London, 29th October, 2013: Eros International PLC, a leading global company in the Indian film entertainment industry, announces it has commenced its proposed U.S. initial public offering of 12,500,000 A ordinary shares (the "Offering") pursuant to a registration statement filed with the U.S. Securities and Exchange Commission (the "SEC"). The estimated initial public offering price is between US$ 15 and US$ 17 per A ordinary share. In the Offering, the Company will offer 7,812,500 A ordinary shares, and another 4,687,500 A ordinary shares will be offered by certain selling shareholders. The underwriters will be granted a 30-day option to purchase up to 468,750 additional A ordinary shares from the Company and 1,406,250 additional A ordinary shares from the selling shareholders to cover overallotments, if any. The Company has applied to list its A ordinary shares on the New York Stock Exchange under the ticker symbol "EROS."

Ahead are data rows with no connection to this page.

(** C3 (as amended).  A round that begins with the process queue of its
    queue dropped makes no call, so no pull and no [updateOffset], and
    changes nothing.  No method clears the flag: set on a row, it is still
    set after any round of a worker, any number of rounds, and any
    rebalance.  The flag is tested at the beginning of a round only: with
    the flag set, the reply of a pull is handled as any other, and a reply
    without a new message still leads to [updateOffset]. *)
Theorem dropped_flag_is_kept (env : Env) (mq : MessageQueue) (l : loc) (s : State)
    (tr : list Request) (fuel : nat) (topic : string) (mqSet : list MessageQueue) :
  (forall q h s', isDropped l s' -> isDropped l (meanwhile env q h s')) ->
  isDropped l s ->
  (map_get (key mq) (State.processQueueTable s) = Some l ->
   run env (executePullRequestImmediately mq s) tr = mkOutcome (inr tt) s tr) /\
  isDropped l (final (run env (executePullRequestImmediately mq s) tr)) /\
  isDropped l (final (run env (pullMessageQueue fuel mq s) tr)) /\
  isDropped l (final (run env (updateProcessQueueTableInRebalance topic mqSet s) tr)) /\
  (forall sd pr,
     PullResult.pullStatus pr = NO_NEW_MSG ->
     trace (run env (handlePullResult mq l sd pr s) tr) =
     tr ++ [UpdateOffset (PullRequest.messageQueue (State.heap s l))
              (PullResult.nextBeginOffset pr) true]).
Proof.
  intros Henv Hs. split; [|split; [|split; [|split]]].
  - intros Hl. destruct Hs as [_ Hd].
    unfold executePullRequestImmediately. msimpl. rewrite Hl. msimpl. rewrite Hd. reflexivity.
  - apply preserves_run; [exact Henv|]. apply executePullRequestImmediately_keeps, Hs.
  - apply preserves_run; [exact Henv|]. apply pullMessageQueue_keeps, Hs.
  - apply preserves_run; [exact Henv|]. apply updateProcessQueueTableInRebalance_keeps, Hs.
  - intros sd pr Hst. unfold handlePullResult, updatePullFromWhichNode, correctTagsOffset.
    msimpl. rewrite Hst. msimpl. rewrite bool_decide_eq_true_2 by reflexivity.
    cbn [PullRequest.set_nextOffset PullRequest.messageQueue PullRequest.nextOffset].
    destruct (answer env _ tr); msimpl; reflexivity.
Qed.
(** After [_update_performance_metrics] the peak is at least the portfolio
    value, and the running maximum covers the current drawdown. *)
Lemma update_performance_post (self : Backtester) :
  portfolio_value (_update_performance_metrics self)
  <= peak_capital (_update_performance_metrics self)
  ∧ (peak_capital (_update_performance_metrics self) ≠ 0 →
     (peak_capital (_update_performance_metrics self)
      - portfolio_value (_update_performance_metrics self))
     / peak_capital (_update_performance_metrics self)
     <= max_drawdown (_update_performance_metrics self)).
Proof.
  unfold _update_performance_metrics. cbv zeta.
  set (value := portfolio_value self).
  set (peak := if bool_decide (peak_capital self < value) then value
               else peak_capital self).
  assert (value <= peak) as Hpeak.
  { unfold peak. case_bool_decide as H; [apply Qcle_refl|by apply Qcnot_lt_le]. }
  destruct (bool_decide (peak = 0)) eqn:Hzero; simpl.
  - apply bool_decide_eq_true_1 in Hzero.
    split; [done|]. intros Hne. by destruct Hne.
  - apply bool_decide_eq_false_1 in Hzero.
    split; [done|]. intros _.
    change (portfolio_value (set_performance _ _ _ self)) with value.
    case_bool_decide as Hdd; [apply Qcle_refl|by apply Qcnot_lt_le].
Qed.

Lemma update_performance_monotone (self : Backtester) :
  peak_capital self <= peak_capital (_update_performance_metrics self)
  ∧ max_drawdown self <= max_drawdown (_update_performance_metrics self).
Proof.
  unfold _update_performance_metrics. cbv zeta.
  set (value := portfolio_value self).
  set (peak := if bool_decide (peak_capital self < value) then value
               else peak_capital self).
  assert (peak_capital self <= peak) as Hpeak.
  { unfold peak. case_bool_decide as H; [by apply Qclt_le_weak|apply Qcle_refl]. }
  destruct (bool_decide (peak = 0)) eqn:Hzero; simpl.
  - split; [done|apply Qcle_refl].
  - apply bool_decide_eq_false_1 in Hzero.
    split; [done|].
    case_bool_decide as Hdd; [by apply Qclt_le_weak|apply Qcle_refl].
Qed.

(** A simulation either has no timestamp and leaves the books as they
    are, or ends with a performance update. *)
Lemma run_simulation_last (symbols : list string)
  (x : S * RNG * Backtester) :
  (_run_simulation draw strategy symbols x).2 = x.2
  ∨ ∃ self,
      (_run_simulation draw strategy symbols x).2
      = _update_performance_metrics self.
Proof.
  unfold _run_simulation. generalize (timestamps symbols x.2). intros ts.
  revert x. induction ts as [|t ts IH]; intros x; [by left|].
  simpl. destruct (IH (step_timestamp draw strategy symbols x t))
    as [->|Hlast]; [|by right].
  right. destruct x as [[st g] self]. unfold step_timestamp.
  destruct (foldl _ _ symbols) as [[st' g'] self']. simpl. eauto.
Qed.
(** * A two-level hash map: shallow embedding of [src/hashmap.c]

    The container maps string keys to opaque data pointers.  A key is hashed
    to 64 bits by a caller-supplied function; the low half selects a bucket of
    the fixed primary table, the high half seeds a linear probe inside that
    bucket.  Buckets are slot arrays that start unallocated and double when
    they fill up.

    Conventions of the embedding:
    - [uint32_t] and [uint64_t] values are in [N], the truncations of the
      source are written with [N.land] and [N.shiftr];
    - a [void *] is an [N], [NULL] is [0]; a data reference is a pointer
      other than [NULL], which the code uses as the mark of a slot without
      data and as the result of a lookup that finds nothing;
    - a [size_t] is a [nat]: every [size_t] the code computes is at most
      twice a bucket capacity, and a bucket capacity is the length of an
      allocated array of slots, so none of them wraps;
    - an array is a list, read with [!!!] and written with [<[i:=x]>];
    - [assert] failures and the division by zero are outcomes of their own;
    - the results of [calloc]/[realloc] are inputs of the operation that
      calls them ([Alloc]);
    - the calls an operation makes to the [free_item] callback are returned
      as a list, in call order. *)

From Stdlib Require Import NArith Arith Lia Bool String Ascii.
From stdpp Require Import base tactics option list.

Local Open Scope nat_scope.

(** ** Outcomes of a call *)

Inductive outcome (A : Type) : Type :=
  | Ok (a : A)          (* the call returns [a] *)
  | AssertFailed        (* an [assert] aborts the program *)
  | DivisionByZero.     (* [x % 0]: undefined behaviour, a trap on most targets *)

Arguments Ok {A} a.
Arguments AssertFailed {A}.
Arguments DivisionByZero {A}.

#[global] Instance outcome_ret : MRet outcome := @Ok.

#[global] Instance outcome_bind : MBind outcome := fun A B f m =>
  match m with
  | Ok a => f a
  | AssertFailed => AssertFailed
  | DivisionByZero => DivisionByZero
  end.

(** ** Data model ([include/hashmap.h]) *)

Definition ptr := N.
Definition NULL : ptr := 0%N.

Record HashMapBucketKey : Type := {
  pkey : N;   (* uint32_t: primary key, indexes the primary table *)
  skey : N    (* uint32_t: secondary key, seeds the probe in the bucket *)
}.

Record HashMapBucketItem : Type := {
  key : HashMapBucketKey;
  data : ptr
}.

Record HashMapBucket : Type := {
  items : list HashMapBucketItem;
  count : nat;
  capacity : nat
}.

(** [table_capacity] is the field [capacity] of the C struct [HashMap];
    [free_item] records whether the callback pointer is non-NULL. *)
Record HashMap : Type := {
  table : list HashMapBucket;
  table_capacity : nat;
  free_item : bool;
  hash_function : string -> N;
  _tmp : list HashMapBucketItem;
  _tmp_capacity : nat
}.

(** A zeroed slot and a zeroed bucket, as [calloc] and [memset] leave them. *)
Definition unused_item : HashMapBucketItem :=
  {| key := {| pkey := 0; skey := 0 |}; data := NULL |}.

Definition unused_bucket : HashMapBucket :=
  {| items := []; count := 0; capacity := 0 |}.

#[global] Instance HashMapBucketItem_inhabited : Inhabited HashMapBucketItem :=
  populate unused_item.

#[global] Instance HashMapBucket_inhabited : Inhabited HashMapBucket :=
  populate unused_bucket.

(** Results of the allocator calls of one [hashmap_set]. *)
Record Alloc : Type := {
  realloc_tmp : bool;    (* [realloc(map->_tmp, ...)] succeeds *)
  alloc_items : bool     (* [realloc(node->items, ...)] or [calloc] succeeds *)
}.

Definition HASH_MAP_BUCKET_SIZE : nat := 8.

Definition KEY_EQU (a b : HashMapBucketKey) : bool :=
  (pkey a =? pkey b)%N && (skey a =? skey b)%N.

Definition is_null (p : ptr) : bool := (p =? NULL)%N.

(** [key.pkey % map->capacity] and [key.skey % node->capacity]. *)
Definition bucket_index (map : HashMap) (k : HashMapBucketKey) : nat :=
  N.to_nat (pkey k mod N.of_nat (table_capacity map)).

Definition slot_index (k : HashMapBucketKey) (cap : nat) : nat :=
  N.to_nat (skey k mod N.of_nat cap).

Definition set_table (map : HashMap) (t : list HashMapBucket) : HashMap :=
  {| table := t;
     table_capacity := table_capacity map;
     free_item := free_item map;
     hash_function := hash_function map;
     _tmp := _tmp map;
     _tmp_capacity := _tmp_capacity map |}.

Definition set_tmp (map : HashMap) (t : list HashMapBucketItem) (c : nat)
  : HashMap :=
  {| table := table map;
     table_capacity := table_capacity map;
     free_item := free_item map;
     hash_function := hash_function map;
     _tmp := t;
     _tmp_capacity := c |}.

(** ** Private functions *)

(** The loop of [_get_item]: [n] iterations are left, the next one looks at
    offset [i] ([n = capacity - i]).  [Some p] is the index of the slot
    whose address is returned, [None] is the fall-through to
    [return NULL]. *)
Fixpoint _get_item_loop (node : HashMapBucket) (k : HashMapBucketKey)
    (empty : bool) (idx i n : nat) : option nat :=
  match n with
  | 0 => None
  | S n' =>
      let p := (idx + i) mod capacity node in
      if negb (is_null (data (items node !!! p)))
         && KEY_EQU (key (items node !!! p)) k
      then Some p
      else if empty && is_null (data (items node !!! p))
      then Some p
      else _get_item_loop node k empty idx (S i) n'
  end.

(** [_get_item] returns the bucket index (what it stores through [n]) and
    the slot found in that bucket. *)
Definition _get_item (map : HashMap) (k : HashMapBucketKey) (empty : bool)
  : nat * option nat :=
  let b := bucket_index map k in
  let node := table map !!! b in
  if capacity node =? 0 then (b, None)
  else
    let idx := slot_index k (capacity node) in
    (b, _get_item_loop node k empty idx 0 (capacity node)).

(** The inner loop of the re-insertion: the first slot with no data at or
    after offset [j] of the probe sequence. *)
Fixpoint first_free (its : list HashMapBucketItem) (cap idx j n : nat)
  : option nat :=
  match n with
  | 0 => None
  | S n' =>
      let p := (idx + j) mod cap in
      if is_null (data (its !!! p)) then Some p
      else first_free its cap idx (S j) n'
  end.

(** One round of the outer loop: [_tmp[i]] is copied to the first free
    slot of its probe sequence, and to none if the inner loop runs out. *)
Definition reinsert (cap : nat) (its : list HashMapBucketItem)
    (src : HashMapBucketItem) : list HashMapBucketItem :=
  match first_free its cap (slot_index (key src) cap) 0 cap with
  | Some p => <[p := src]> its
  | None => its
  end.

(** [memcpy(dst, src, n * sizeof(HashMapBucketItem))] *)
Definition memcpy (dst src : list HashMapBucketItem) (n : nat)
  : list HashMapBucketItem :=
  take n src ++ drop n dst.
(** C6, as amended.  [LoadConfig] on a builder either fails, returning the
    error of the read or of the parse and the builder as it was, or succeeds
    and replaces the whole configuration by the parsed one with defaults
    filled in; nothing of the earlier configuration remains, and a field the
    file leaves empty holds the default, not what a setter had put there.
    The call never panics. *)
Theorem Builder_LoadConfig_replaces (g : Globals) (b : EmbedderBuilder.t)
    (path : string) (w : World) :
  let '((data, read_err), env') := os_ReadFile path (env w) in
  match read_err with
  | Some err =>
      EmbedderBuilder.LoadConfig g b path w
      = (Returns (b, Some err), after_read w env')
  | None =>
      match yaml_Unmarshal data zero_Config with
      | (_, Some err) =>
          EmbedderBuilder.LoadConfig g b path w
          = (Returns (b, Some err), after_read w env')
      | (parsed, None) =>
          EmbedderBuilder.LoadConfig g b path w
          = (Returns
               ({| EmbedderBuilder.config :=
                     {| EmbedderConfig.config :=
                          {| Provider := if bool_decide (Provider parsed = "")
                                         then Provider (DefaultConfig g)
                                         else Provider parsed;
                             BaseURL := if bool_decide (BaseURL parsed = "")
                                        then BaseURL (DefaultConfig g)
                                        else BaseURL parsed;
                             Model := if bool_decide (Model parsed = "")
                                      then Model (DefaultConfig g)
                                      else Model parsed;
                             Timeout := if bool_decide (Timeout parsed = 0)
                                        then Timeout (DefaultConfig g)
                                        else Timeout parsed;
                             Options := if bool_decide (Options parsed = None)
                                        then Some ∅ else Options parsed |} |};
                   EmbedderBuilder.factory := EmbedderBuilder.factory b |},
                None),
             after_read w env')
      end
  end.
Proof.
  destruct (os_ReadFile path (env w)) as [[data [err|]] env'] eqn:Hread.
  - unfold EmbedderBuilder.LoadConfig, mbind, M_bind.
    rewrite EmbedderConfig_LoadConfig_eq.
    rewrite (LoadConfig_read_error _ _ _ _ _ _ Hread).
    by destruct b as [[c] f].
  - destruct (yaml_Unmarshal data zero_Config) as [parsed [err|]] eqn:Hparse.
    + unfold EmbedderBuilder.LoadConfig, mbind, M_bind.
      rewrite EmbedderConfig_LoadConfig_eq.
      rewrite (LoadConfig_parse_error _ _ _ _ _ _ _ Hread Hparse).
      by destruct b as [[c] f].
    + unfold EmbedderBuilder.LoadConfig, mbind, M_bind.
      rewrite EmbedderConfig_LoadConfig_eq.
      rewrite (LoadConfig_parsed _ _ _ _ _ _ Hread Hparse).
      unfold with_defaults. do 6 f_equal.
      case_bool_decide as Ho; [by rewrite Ho|]. by destruct (Options parsed).
Qed.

The price range reflects the Company's proposed 1-for-3 consolidation of its existing ordinary shares in connection with the Offering and proposed listing on the New York Stock Exchange. Deutsche Bank, BofA Merrill Lynch, UBS Securities LLC, Jefferies LLC and Credit Suisse Securities (USA) LLC are acting as Bookrunners in relation to the Offering.

The Offering will be made only by means of a prospectus. When available, copies of the preliminary prospectus relating to the Offering may be obtained from: Deutsche Bank Securities Inc., Attn: Prospectus Department, 100 Plaza One, Jersey City, NJ 07311, via email at prospectus.cpdg@db.com, or via telephone at +1 800-503-4611; from BofA Merrill Lynch, Attn: Prospectus Department, 222 Broadway, New York, NY 10038, or via email at dg.prospectus_request@baml.com; from UBS Securities LLC, Attention: Prospectus Department, 299 Park Avenue, New York, NY 10171, or via telephone at +1 888-827-7275; from Jefferies LLC, 520 Madison Avenue, 12th Floor, New York, NY, 10022, Attention: Equity Syndicate Prospectus Department, by calling (877) 547-6340 or by emailing Prospectus_Department@Jefferies.com; or from Credit Suisse Securities (USA) LLC, Credit Suisse Prospectus Department, One Madison Avenue, New York, NY 10010.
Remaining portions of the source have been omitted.